IVPN is built for users who prioritize verified, auditable privacy above convenience, server count, and streaming access. The ideal user understands threat models and wants a VPN provider that minimizes the data it can hand over, even under legal compulsion.
Journalists working with sensitive sources benefit from anonymous signup and multi-hop routing. Activists in restrictive environments benefit from the open-source codebase that anyone can inspect. Security researchers and privacy advocates benefit from a provider that submits to independent audits and publishes results.
IVPN also works well for technical users who want a no-nonsense VPN without bundled password managers, cloud storage, or other feature bloat. The product does one thing and does it with rigor.
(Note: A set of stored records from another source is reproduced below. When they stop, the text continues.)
Lemma byte_of_to_N (b : byte) : byte_of_N (Byte.to_N b) = b.
Proof.
  unfold byte_of_N. pose proof (Byte.to_N_bounded b).
  rewrite N.mod_small by lia. now rewrite Byte.of_to_N.
Qed.

Lemma len_le32 (n : Z) : len (le32 n) = 4.
Proof. reflexivity. Qed.

Lemma le32_value_le32 (n : Z) :
  0 <= n < 2 ^ 32 ->
  match le32 n with
  | [b0; b1; b2; b3] => le32_value b0 b1 b2 b3 = n
  | _ => False
  end.
Proof.
  intros Hn. unfold le32, le32_value.
  rewrite !to_N_byte_of_N, !N.shiftr_div_pow2.
  assert (Hm : (Z.to_N n < 2 ^ 32)%N) by lia.
  rewrite <- (Z2N.id n) at 5 by lia. f_equal.
  generalize dependent (Z.to_N n). intros m Hm.
  change (2 ^ 8)%N with 256%N. change (2 ^ 16)%N with 65536%N.
  change (2 ^ 24)%N with 16777216%N. change (2 ^ 32)%N with 4294967296%N in Hm.
  zify. Z.to_euclidean_division_equations. lia.
Qed.

Lemma unpack_pack_L (n : Z) (bs : bytes) : pack_L n = Ok bs -> unpack_L bs = Ok n.
Proof.
  unfold pack_L. intros H.
  destruct (Z.leb_spec 0 n); destruct (Z.ltb_spec n (2 ^ 32));
    simpl in H; try discriminate.
  injection H as <-. pose proof (le32_value_le32 n ltac:(lia)) as V.
  unfold unpack_L. destruct (le32 n) as [|b0 [|b1 [|b2 [|b3 [|]]]]];
    try contradiction. now rewrite V.
Qed.

(** ** Running statements *)

Lemma bind_ok {S A B : Type} (m : M S A) (k : A -> M S B) (s s' : S) (a : A) :
  m s = (Ok a, s') -> bind m k s = k a s'.
Proof. intros H. unfold bind. now rewrite H. Qed.

Lemma bind_raise {S A B : Type} (m : M S A) (k : A -> M S B) (s s' : S) (e : exn) :
  m s = (Raise e, s') -> bind m k s = (Raise e, s').
Proof. intros H. unfold bind. now rewrite H. Qed.

Lemma bind_inv_ok {S A B : Type} (m : M S A) (k : A -> M S B) (s s2 : S) (b : B) :
  bind m k s = (Ok b, s2) ->
  exists a s1, m s = (Ok a, s1) /\ k a s1 = (Ok b, s2).
Proof.
  unfold bind. destruct (m s) as [[a|e] s1]; intros H.
  - now exists a, s1.
  - discriminate.
Qed.

Lemma bind_assoc {S A B C : Type} (m : M S A) (k : A -> M S B)
    (h : B -> M S C) (s : S) :
  bind (bind m k) h s = bind m (fun a => bind (k a) h) s.
Proof. unfold bind. destruct (m s) as [[a|e] s1]; reflexivity. Qed.

Lemma bind_ext {S A B : Type} (m : M S A) (k1 k2 : A -> M S B) (s : S) :
  (forall a s1, k1 a s1 = k2 a s1) -> bind m k1 s = bind m k2 s.
Proof. intros H. unfold bind. destruct (m s) as [[a|e] s1]; auto. Qed.

Lemma bind_ret_l {S A B : Type} (a : A) (k : A -> M S B) (s : S) :
  bind (ret a) k s = k a s.
Proof. reflexivity. Qed.
(* ===== verification/RustStr.v ===== *)
(** * Rust strings

    A [String] or [&str] of the code is a [string] of its UTF-8 bytes.  This
    file models the operations of the standard library the sources use on
    them: lengths in bytes, character boundaries, [trim], decimal and
    hexadecimal formatting, integer parsing, prefixes, splitting and searching. *)

From S2P Require Import Prelude.

(** ** Lengths, characters and boundaries *)

Definition str_len (s : string) : Z := Z.of_nat (String.length s).

Definition str_is_empty (s : string) : bool := str_len s =? 0.

Definition byte_of (c : ascii) : Z := Z.of_N (N_of_ascii c).

Definition bytes_of (s : string) : list Z := map byte_of (list_ascii_of_string s).

(** [str::is_char_boundary]. *)
Definition is_char_boundary (s : string) (i : Z) : bool :=
  if i =? 0 then true
  else if str_len s <=? i then i =? str_len s
  else match String.get (Z.to_nat i) s with
       | Some c => negb ((128 <=? byte_of c) && (byte_of c <? 192))
       | None => false
       end.

(** [String::truncate], defined at a character boundary. *)
Definition str_truncate (s : string) (n : Z) : string := String.substring 0 (Z.to_nat n) s.

(** ** [str::trim]: Unicode [White_Space] in its UTF-8 encoding *)

Definition ws1 (a : ascii) : bool :=
  let a := byte_of a in ((9 <=? a) && (a <=? 13)) || (a =? 32).

Definition ws2 (a b : ascii) : bool :=
  (byte_of a =? 194) && ((byte_of b =? 133) || (byte_of b =? 160)).

Definition ws3 (a b c : ascii) : bool :=
  let a := byte_of a in let b := byte_of b in let c := byte_of c in
  ((a =? 225) && (b =? 154) && (c =? 128))
  || ((a =? 226) && (b =? 128)
      && (((128 <=? c) && (c <=? 138)) || (c =? 168) || (c =? 169) || (c =? 175)))
  || ((a =? 226) && (b =? 129) && (c =? 159))
  || ((a =? 227) && (b =? 128) && (c =? 128)).

Fixpoint trim_start_by (w2 : ascii -> ascii -> bool) (w3 : ascii -> ascii -> ascii -> bool)
    (s : string) : string :=
  match s with
  | EmptyString => EmptyString
  | String a r =>
      if ws1 a then trim_start_by w2 w3 r else
      match r with
      | String b r2 =>
          if w2 a b then trim_start_by w2 w3 r2 else
          match r2 with
          | String c r3 => if w3 a b c then trim_start_by w2 w3 r3 else s
          | EmptyString => s
          end
      | EmptyString => s
      end
  end.

Definition trim_start (s : string) : string := trim_start_by ws2 ws3 s.

Definition trim_end (s : string) : string :=
  String.rev (trim_start_by (fun b a => ws2 a b) (fun c b a => ws3 a b c) (String.rev s)).

Definition trim (s : string) : string := trim_end (trim_start s).

(** [value.trim().is_empty()]. *)
Definition blank (s : string) : bool := str_is_empty (trim s).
Users who need more than 7 device connections should look elsewhere. Users who want reliable streaming accessing should look elsewhere. Users who want the lowest possible price on a 2-year plan should look elsewhere. IVPN’s 65/100 trust score reflects these practical limitations, not a deficiency in its core mission.
The honest summary: IVPN is a top-3 choice for privacy-first users and a poor fit for everyone else. That narrow focus is a feature, not a flaw.
Yes. IVPN requires no email address, no name, and no identifying data to create an account. Payment options include Monero, Bitcoin, and physical cash. The provider holds no information that could link an account to an identity. This is the most complete signup anonymity available from any mainstream VPN.
Streaming is not a product focus and is not reliably supported. Some servers may access certain platforms intermittently. IVPN does not offer SmartDNS, streaming-optimized servers, or any guarantees about media access. Users who need consistent streaming accessing should choose a provider designed for that purpose.
Multi-hop routes traffic through 2 VPN servers in different countries before reaching its destination. Users select both entry and exit servers. This makes traffic correlation attacks significantly harder to execute. The feature is available on the Pro plan and serves journalists, activists, and anyone facing sophisticated surveillance threats.
IVPN charges the same monthly rate regardless of subscription length. This avoids locking users into long commitments with promotional pricing that inflates at renewal. The approach fits IVPN’s transparency-first philosophy. It also means IVPN costs more over time than providers offering 2-year or 3-year discount plans.
AntiTracker blocks known tracking and advertising domains at the DNS level. Requests to tracking domains are stopped before they leave the VPN tunnel. Hardcore Mode adds blocking of Google and Facebook tracking domains specifically. The feature requires no browser extension or additional software. It activates with a single toggle in the app.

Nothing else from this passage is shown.